If a new version of SecureGuard bumps the ESO version and introduces new CRD fields, you must manually apply the updated CRDs before upgrading the Helm chart.

  1. Download the new CRD manifests corresponding to the ESO version packaged in the new chart.
  2. Apply them directly:
    kubectl apply -f https://raw.githubusercontent.com/external-secrets/external-secrets/v<NEW_VERSION>/deploy/crds/bundle.yaml
    
  3. Make the new release selectable in the dashboard by adding it to the ESO Version Catalog: apply a new ESOVersion CR (and move the latest: true flag onto it). See Advanced Configuration → ESO Version Catalog. Only ESO v2.0.0 and newer are supported.

Upgrading the SecureGuard UI and Proxy

The React UI and Go proxy are stateless applications deployed as standard Kubernetes Deployments. Helm will perform a standard rolling rollout of the new ReplicaSets, ensuring zero-downtime availability of the dashboard during the upgrade.

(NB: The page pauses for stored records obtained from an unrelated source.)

(** Pack [i] and its buckets change, the other packs do not notice. *)
Lemma sys_ok_set s i p h' p' : sys_ok s → sys_packs s !! i = Some p →
  map_Forall (λ _, bucket_ok) h' → pack_ok h' p' →
  (∀ a, a ∉ handles p → a ∉ handles p' → h' !! a = sys_heap s !! a) →
  (∀ a, a ∈ handles p' → a ∈ handles p ∨ sys_heap s !! a = None) →
  (∀ a, a ∈ handles p → a ∈ handles p' ∨ h' !! a = None) →
  sys_ok (mkSystem h' (<[i := p']> (sys_packs s))).
Proof.
  intros [Hb Hp Hd Ho] Hi Hb' Hp' Hsame Hnew Hold.
  assert (∀ j q, sys_packs s !! j = Some q → j ≠ i → ∀ a, a ∈ handles q → a ∉ handles p ∧ a ∉ handles p') as Hother.
  { intros j q Hj Hji a Ha. assert (a ∉ handles p) by (pose proof (Hd _ _ _ _ Hj Hi Hji); set_solver).
    split; [done|]. intros [?|Hn]%Hnew; [done|]. apply not_elem_of_dom in Hn. apply Hn.
    by apply (pk_handles _ _ (Hp _ _ Hj)). }
  split; cbn [sys_heap sys_packs]; [done|..].
  - intros j q. destruct (decide (j = i)) as [->|Hji].
    + rewrite lookup_insert_eq. by intros [= <-].
    + rewrite lookup_insert_ne by done. intros Hj. apply (pack_frame (sys_heap s)); [by apply (Hp j)|].
      intros a Ha. by apply Hsame; apply (Hother j q).
  - intros j k q r. rewrite !lookup_insert_Some. intros [[<- <-]|[Hj Hq]] [[<- <-]|[Hk Hr]] Hjk; [done|..].
    + pose proof (Hother _ _ Hr). set_solver.
    + pose proof (Hother _ _ Hq). set_solver.
    + by apply (Hd j k).
  - intros a Ha. destruct (decide (a ∈ handles p')) as [Hin|Hin].
    { exists i, p'. by rewrite lookup_insert_eq. }
    destruct (decide (a ∈ handles p)) as [Hin'|Hin'].
    { destruct (Hold a Hin') as [|Hn]; [done|]. by apply not_elem_of_dom in Hn. }
    destruct (Ho a) as (j & q & Hj & Hq).
    { rewrite elem_of_dom, <- Hsame by done. by apply elem_of_dom. }
    exists j, q. rewrite lookup_insert_ne; [done|]. intros ->. naive_solver.
Qed.

Lemma open_handle p a : a ∈ open_buckets_ p → a ∈ handles p.
Proof. unfold handles. set_solver. Qed.

Lemma is_open_inv s i a : sys_ok s → is_open s i a →
  ∃ p b, sys_packs s !! i = Some p ∧ pack_ok (sys_heap s) p ∧ a ∈ open_buckets_ p ∧ a ∉ buckets_ p ∧
    sys_heap s !! a = Some b ∧ bucket_ok b.
Proof.
  intros Hok (p & Hp & Ha). pose proof (so_packs s Hok i p Hp) as Hpk.
  assert (is_Some (sys_heap s !! a)) as [b Hb].
  { apply elem_of_dom, (pk_handles _ _ Hpk). by apply open_handle. }
  exists p, b. split_and!; try done.
  - pose proof (pk_disjoint _ _ Hpk). set_solver.
  - by apply (so_buckets s Hok a).
Qed.

Lemma pack_added h p a b : pack_ok h p → a ∉ buckets_ p → pack_ok (<[a := b]> h) p.
Proof.
  intros [Hh Hn Hd Hs Hl Hc] Ha. split; try done.
  - rewrite dom_insert. set_solver.
  - rewrite Hs. symmetry. apply total_ext. intros c Hc'. rewrite lookup_insert_ne; [done|]. intros ->. done.
Qed.

Lemma pack_new s i p a : sys_ok s → sys_packs s !! i = Some p → sys_heap s !! a = None →
  ∃ s', do_call s (CallNew i a) = Ret s' ∧ sys_ok s'.
Proof.
  intros Hok Hp Ha. pose proof (so_packs s Hok i p Hp) as Hpk.
  assert (a ∉ handles p) as Hnew.
  { intros Hin. apply not_elem_of_dom in Ha. by apply Ha, (pk_handles _ _ Hpk). }
  cbn. unfold get_pack. rewrite Hp. exec. eexists. split; [done|].
  apply (sys_ok_set s i p); try done; unfold handles in *; cbn [open_buckets_ buckets_]; [..|set_solver].
  - apply map_Forall_insert_2; [by vm_compute|apply Hok].
  - assert (a ∉ buckets_ p) by set_solver. destruct (pack_added _ _ a new_bucket Hpk) as [Hh Hn Hd Hs Hl Hc]; [done|].
    split; try done; unfold handles in *; cbn [open_buckets_ buckets_ size_ limit_]; [|set_solver].
    rewrite dom_insert in *. set_solver.
  - intros c _ Hc. rewrite lookup_insert_ne; [done|]. set_solver.
  - intros c [[->%elem_of_singleton|?]%elem_of_union|?]%elem_of_union; [by right|set_solver..].
Qed.

Lemma pack_add s i a buf : sys_ok s → is_open s i a →
  (∀ b, sys_heap s !! a = Some b → bk_size b + zlen buf ≤ 2 ^ 60) →
  ∃ s', do_call s (CallAdd a buf) = Ret s' ∧ sys_ok s'.
Proof.
  intros Hok Hopen Hsize. destruct (is_open_inv s i a Hok Hopen) as (p & b & Hp & Hpk & Ha & Hna & Hb & Hbok).
  cbn. unfold AddToBucket, deref. rewrite Hb. exec.
  destruct (Add_ok b buf Hbok (Hsize b Hb)) as (c & -> & Hb'). exec. eexists. split; [done|].
  rewrite <- (insert_id (sys_packs s) i p Hp). apply (sys_ok_set s i p); try done; [..|by left|by left].
  - apply map_Forall_insert_2; [done|apply Hok].
  - by apply pack_added.
  - intros d Hd _. rewrite lookup_insert_ne; [done|]. intros ->. by apply Hd, open_handle.
Qed.

Lemma total_sizes_app h l1 l2 : total h (l1 ++ l2) = total h l1 + total h l2.
Proof. unfold total. induction l1 as [|a l1 IH]; cbn [app foldr]; lia. Qed.

Lemma total_sizes_nonneg h l : 0 ≤ total h l.
Proof.
  unfold total. induction l as [|a l IH]; cbn [foldr]; [done|]. unfold size_at at 1, bk_size at 1.
  destruct (h !! a) as [b|]; cbn [from_option]; [pose proof (zlen_nonneg (bk_content b))|]; lia.
Qed.

Lemma pack_commit s i type id a name : sys_ok s → is_open s i a →
  ∃ s', do_call s (CallCommit i type id a name) = Ret s' ∧ sys_ok s'.
Proof.
  intros Hok Hopen. destruct (is_open_inv s i a Hok Hopen) as (p & b & Hp & Hpk & Ha & Hna & Hb & Hbok).
  cbn. unfold get_pack. rewrite Hp. exec. unfold CommitBucket, deref. rewrite Hb. exec.
  set (b' := mkBucket _ _ _ _ _). assert (bucket_ok b') as Hb' by apply Hbok.
  assert (map_Forall (λ _, bucket_ok) (<[a := b']> (sys_heap s))) as Hbs by (apply map_Forall_insert_2; [done|apply Hok]).
  assert (∀ d, d ∉ handles p → <[a := b']> (sys_heap s) !! d = sys_heap s !! d) as Hsame.
  { intros d Hd. rewrite lookup_insert_ne; [done|]. intros ->. by apply Hd, open_handle. }
  pose proof (pack_added _ _ a b' Hpk Hna) as Hpk'.
  case_match eqn:Hmax; exec; [|case_match eqn:Hlim; exec]; (eexists; split; [done|]);
    apply (sys_ok_set s i p); try done; auto; [| |].
  - destruct Hpk' as [Hh Hn Hd Hs Hl Hc]. pose proof (total_sizes_nonneg (<[a := b']> (sys_heap s)) (buckets_ p)).
    destruct Hb' as (_ & _ & Hsz). pose proof (zlen_nonneg (bk_content b')) as Hz. fold (bk_size b') in Hz.
    rewrite u64_small in * by (unfold is_u64; lia).
    rewrite Z.geb_leb in Hmax. apply Z.leb_gt in Hmax. rewrite Z.gtb_ltb in Hlim. apply Z.ltb_ge in Hlim.
    split; unfold handles in *; cbn [open_buckets_ buckets_ size_ limit_].
    + rewrite list_to_set_app_L. set_solver.
    + apply NoDup_app. split_and!; [done| |apply NoDup_singleton]. set_solver.
    + rewrite list_to_set_app_L. set_solver.
    + rewrite total_sizes_app, Hs. cbn. unfold size_at. rewrite lookup_insert_eq. cbn. lia.
    + lia.
    + rewrite zlen_app. change (zlen [a]) with 1. lia.
  - intros d. unfold handles. cbn [open_buckets_ buckets_]. rewrite list_to_set_app_L. set_solver.
  - intros d. unfold handles. cbn [open_buckets_ buckets_]. rewrite list_to_set_app_L.
    destruct (decide (d = a)); set_solver.
Qed.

Upgrading the SG Agent Controller

The SG Agent Controller (agent/) is a Go controller-runtime binary deployed as a Kubernetes Deployment. It follows the same rolling update pattern as the proxy — Helm will perform a standard rolling rollout of the new ReplicaSet. No special migration steps are required; the controller is stateless and will automatically resume reconciliation of SGAgent and ESODeployment resources after restart.